With the holidays upon us, parents concerned about the health, weight, and/or diets of their kids may be in that customary quandary: to be, or not to be, the food police?

I advise against it.  For kids, as for adults, good food and good health should not be enemies to good times.  They can, and should, roll together.

My wife and I have raised five children, and I am delighted to say that they have all grown up not only healthy and lean, but inclined to eat well.

  This is not, however, because my wife and I were food cops all these years.  Rather, we took advantage of the fact that taste buds learn to love the foods they’re with.

One particularly vivid validation of that contention springs to mind.  I can no longer remember whose party it was, or even where exactly.  But I recall that my wife and I were at some party with several, if not all, of our then quite young children.  The inevitable cake came out, and at a glance it was clear it contained the sugar content consumed by some small countries in a year.

My wife and I looked at one another, wondering if we should invoke parental executive privilege, and prohibit this sugar-overdose-waiting-to-happen.  But we shrugged our shoulders, and went the other way.  It was a party, after all, and since our kids never ate like this at home –they certainly enjoyed desserts, but carefully chosen, often homemade, and always far more nutritious and less sugary than this one- what harm could this isolated indulgence really do?

I recall, as well, the vicarious pleasure I felt watching my kids’ eyes widen with anticipatory delight, waiting in line for their slices.

But then came the gratifying surprise.  Each of our kids, with license to indulge, took one bite of that beckoning confection, then wrinkled up their faces- and looked for a place to spit it out.

  It was so much sweeter than anything they ever ate- they hated it.

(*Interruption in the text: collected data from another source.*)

(* ===== verification/Asm.v ===== *)
(** * The assembly routines ([trampoline.S], [swtch.S], [kernelvec.S], [entry.S])

    A hart with the registers and instructions these routines use, and the
    routines as lists of those instructions, line by line. Loads, stores and
    instruction fetches go through the page table that [satp] names, since the
    trampoline switches page tables while it runs. *)

From stdpp Require Import base gmap strings numbers list.
From S2P Require Import Prelude State Strings Memory Kalloc Vm PageTable Process.

(** ** The hart *)

Inductive reg : Type :=
  RA | SP | GP | TP | T0 | T1 | T2 | S0 | S1 | A0 | A1 | A2 | A3 | A4 | A5 | A6 | A7
| S2 | S3 | S4 | S5 | S6 | S7 | S8 | S9 | S10 | S11 | T3 | T4 | T5 | T6.

#[global] Instance reg_eq_dec : EqDecision reg.
Proof. solve_decision. Defined.

Inductive csr : Type := SSCRATCH | SATP | SSTATUS | SEPC | MHARTID.

#[global] Instance csr_eq_dec : EqDecision csr.
Proof. solve_decision. Defined.

Record hart : Type := mkhart {
  h_reg : reg -> Z;
  h_csr : csr -> Z;
  h_pc : Z;
  h_user : bool;
  h_mem : mem
}.

Definition set_reg (r : reg) (v : Z) (h : hart) : hart :=
  mkhart (fun x => if decide (x = r) then v else h_reg h x) (h_csr h) (h_pc h) (h_user h) (h_mem h).
Definition set_csr (c : csr) (v : Z) (h : hart) : hart :=
  mkhart (h_reg h) (fun x => if decide (x = c) then v else h_csr h x) (h_pc h) (h_user h) (h_mem h).
Definition set_pc (v : Z) (h : hart) : hart := mkhart (h_reg h) (h_csr h) v (h_user h) (h_mem h).
Definition set_user (b : bool) (h : hart) : hart := mkhart (h_reg h) (h_csr h) (h_pc h) b (h_mem h).
Definition set_mem (m : mem) (h : hart) : hart := mkhart (h_reg h) (h_csr h) (h_pc h) (h_user h) m.

(** The physical address supervisor code reaches at [va], for an access that
    needs the permission [need]: [satp] 0 is no translation, otherwise it
    holds the number of the root page in its lower 44 bits. *)
Definition satp_root (satp : Z) : Z := Z.shiftl (Z.land satp (Z.ones 44)) 12.

Definition translate (m : mem) (satp need va : Z) : option Z :=
  if Z.shiftr satp 60 =? 0 then Some va else
  if negb ((0 <=? va) && (va <? MAXVA)) then None else
  pte ← leaf m (satp_root satp) va;
  if has pte need && negb (has pte PTE_U) then Some (PTE2PA pte + va mod PGSIZE) else None.

(** Aligned doublewords. *)
Definition load (h : hart) (va : Z) : option Z :=
  if negb (va mod 8 =? 0) then None else
  pa ← translate (h_mem h) (h_csr h SATP) PTE_R va; Some (ld64 (h_mem h) pa).
Definition store (h : hart) (va v : Z) : option hart :=
  if negb (va mod 8 =? 0) then None else
  pa ← translate (h_mem h) (h_csr h SATP) PTE_W va; Some (set_mem (st64 (h_mem h) pa v) h).

(** The bits of [sstatus] that a trap and [sret] move. *)
Definition STATUS_SIE : nat := 1.
Definition STATUS_SPIE : nat := 5.
Definition STATUS_SPP : nat := 8.

Definition set_bit (x : Z) (n : nat) (b : bool) : Z := if b then Z.setbit x (Z.of_nat n) else Z.clearbit x (Z.of_nat n).

(** ** Instructions *)

Inductive instr : Type :=
| Sd (src : reg) (off : Z) (base : reg)
| Ld (dst : reg) (off : Z) (base : reg)
| Li (dst : reg) (v : Z)
| Addi (dst src : reg) (v : Z)
| Add (dst x y : reg)
| Mul (dst x y : reg)
| Csrr (dst : reg) (c : csr)
| Csrw (c : csr) (src : reg)
| Sfence
| Jalr (r : reg)
| Call (f : Z)
| Ret
| Sret.

(** [next] is the address of the code after the routine's last instruction,
    the return address of a call. *)
Definition exec (next : Z) (i : instr) (h : hart) : option hart :=
  match i with
  | Sd src off base => store h (wrap64 (h_reg h base + off)) (h_reg h src)
  | Ld dst off base => v ← load h (wrap64 (h_reg h base + off)); Some (set_reg dst v h)
  | Li dst v => Some (set_reg dst v h)
  | Addi dst src v => Some (set_reg dst (wrap64 (h_reg h src + v)) h)
  | Add dst x y => Some (set_reg dst (wrap64 (h_reg h x + h_reg h y)) h)
  | Mul dst x y => Some (set_reg dst (wrap64 (h_reg h x * h_reg h y)) h)
  | Csrr dst c => Some (set_reg dst (h_csr h c) h)
  | Csrw c src => Some (set_csr c (h_reg h src) h)
  | Sfence => Some h
  | Jalr r => Some (set_reg RA next (set_pc (h_reg h r) h))
  | Call f => Some (set_reg RA next (set_pc f h))
  | Ret => Some (set_pc (h_reg h RA) h)
  | Sret =>
      let x := h_csr h SSTATUS in
      let x' := set_bit (set_bit (set_bit x STATUS_SIE (Z.testbit x (Z.of_nat STATUS_SPIE))) STATUS_SPIE true) STATUS_SPP false in
      Some (set_user (negb (Z.testbit x (Z.of_nat STATUS_SPP))) (set_csr SSTATUS x' (set_pc (h_csr h SEPC) h)))
  end.

(** A routine of the page at [va], whose contents are in the physical page
    [pa]: every instruction has to be fetched from there. *)
Fixpoint run (va pa next : Z) (code : list instr) (h : hart) : option hart :=
  match code with
  | [] => Some h
  | i :: code =>
      if bool_decide (translate (h_mem h) (h_csr h SATP) PTE_X va = Some pa)
      then h ← exec next i h; run va pa next code h else None
  end.

(** What the hart does on a trap from user mode, with the vector [stvec]. *)
Definition take_trap (stvec : Z) (h : hart) : hart :=
  let x := h_csr h SSTATUS in
  let x' := set_bit (set_bit (set_bit x STATUS_SPIE (Z.testbit x (Z.of_nat STATUS_SIE))) STATUS_SIE false) STATUS_SPP (negb (h_user h)) in
  set_user false (set_csr SEPC (h_pc h) (set_csr SSTATUS x' (set_pc stvec h))).

(** ** [trampoline.S] *)

Definition uservec : list instr :=
  [Csrw SSCRATCH A0;
   Li A0 TRAPFRAME;
   Sd RA 40 A0; Sd SP 48 A0; Sd GP 56 A0; Sd TP 64 A0;
   Sd T0 72 A0; Sd T1 80 A0; Sd T2 88 A0; Sd S0 96 A0; Sd S1 104 A0;
   Sd A1 120 A0; Sd A2 128 A0; Sd A3 136 A0; Sd A4 144 A0; Sd A5 152 A0; Sd A6 160 A0; Sd A7 168 A0;
   Sd S2 176 A0; Sd S3 184 A0; Sd S4 192 A0; Sd S5 200 A0; Sd S6 208 A0; Sd S7 216 A0; Sd S8 224 A0;
   Sd S9 232 A0; Sd S10 240 A0; Sd S11 248 A0;
   Sd T3 256 A0; Sd T4 264 A0; Sd T5 272 A0; Sd T6 280 A0;
   Csrr T0 SSCRATCH;
   Sd T0 112 A0;
   Ld SP 8 A0;
   Ld TP 32 A0;
   Ld T0 16 A0;
   Ld T1 0 A0;
   Sfence;
   Csrw SATP T1;
   Sfence;
   Jalr T0].

Definition userret : list instr :=
  [Sfence;
   Csrw SATP A0;
   Sfence;
   Li A0 TRAPFRAME;
   Ld RA 40 A0; Ld SP 48 A0; Ld GP 56 A0; Ld TP 64 A0;
   Ld T0 72 A0; Ld T1 80 A0; Ld T2 88 A0; Ld S0 96 A0; Ld S1 104 A0;
   Ld A1 120 A0; Ld A2 128 A0; Ld A3 136 A0; Ld A4 144 A0; Ld A5 152 A0; Ld A6 160 A0; Ld A7 168 A0;
   Ld S2 176 A0; Ld S3 184 A0; Ld S4 192 A0; Ld S5 200 A0; Ld S6 208 A0; Ld S7 216 A0; Ld S8 224 A0;
   Ld S9 232 A0; Ld S10 240 A0; Ld S11 248 A0;
   Ld T3 256 A0; Ld T4 264 A0; Ld T5 272 A0; Ld T6 280 A0;
   Ld A0 112 A0;
   Sret].

(** ** [swtch.S] *)

Definition swtch_code : list instr :=
  [Sd RA 0 A0; Sd SP 8 A0; Sd S0 16 A0; Sd S1 24 A0; Sd S2 32 A0; Sd S3 40 A0; Sd S4 48 A0; Sd S5 56 A0;
   Sd S6 64 A0; Sd S7 72 A0; Sd S8 80 A0; Sd S9 88 A0; Sd S10 96 A0; Sd S11 104 A0;
   Ld RA 0 A1; Ld SP 8 A1; Ld S0 16 A1; Ld S1 24 A1; Ld S2 32 A1; Ld S3 40 A1; Ld S4 48 A1; Ld S5 56 A1;
   Ld S6 64 A1; Ld S7 72 A1; Ld S8 80 A1; Ld S9 88 A1; Ld S10 96 A1; Ld S11 104 A1;
   Ret].

(** ** [kernelvec.S], up to the call and after it *)

Definition kernelvec (kerneltrap : Z) : list instr :=
  [Addi SP SP (-256);
   Sd RA 0 SP; Sd GP 16 SP; Sd TP 24 SP; Sd T0 32 SP; Sd T1 40 SP; Sd T2 48 SP;
   Sd A0 72 SP; Sd A1 80 SP; Sd A2 88 SP; Sd A3 96 SP; Sd A4 104 SP; Sd A5 112 SP; Sd A6 120 SP; Sd A7 128 SP;
   Sd T3 216 SP; Sd T4 224 SP; Sd T5 232 SP; Sd T6 240 SP;
   Call kerneltrap].

Definition kernelvec_ret : list instr :=
  [Ld RA 0 SP; Ld GP 16 SP; Ld T0 32 SP; Ld T1 40 SP; Ld T2 48 SP;
   Ld A0 72 SP; Ld A1 80 SP; Ld A2 88 SP; Ld A3 96 SP; Ld A4 104 SP; Ld A5 112 SP; Ld A6 120 SP; Ld A7 128 SP;
   Ld T3 216 SP; Ld T4 224 SP; Ld T5 232 SP; Ld T6 240 SP;
   Addi SP SP 256;
   Sret].

(** ** [entry.S] *)

Definition entry_code (stack0 start : Z) : list instr :=
  [Li SP stack0;
   Li A0 (1024 * 4);
   Csrr A1 MHARTID;
   Addi A1 A1 1;
   Mul A0 A0 A1;
   Add SP SP A0;
   Call start].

That anecdote is testimony to something fairly universal and quite powerful: familiarity is one of the more important determinants of dietary preference.  This is as true for us as for our children.  Eat well year round, and even your holiday indulgences will tend to be less indulgent- not because of asceticism, but because of preference.  Once you learn to love foods that love you back- foods lower in sugar and salt; free of unhealthy oils; higher in fiber; with fewer, more wholesome ingredients- it’s hard to love eating anything else.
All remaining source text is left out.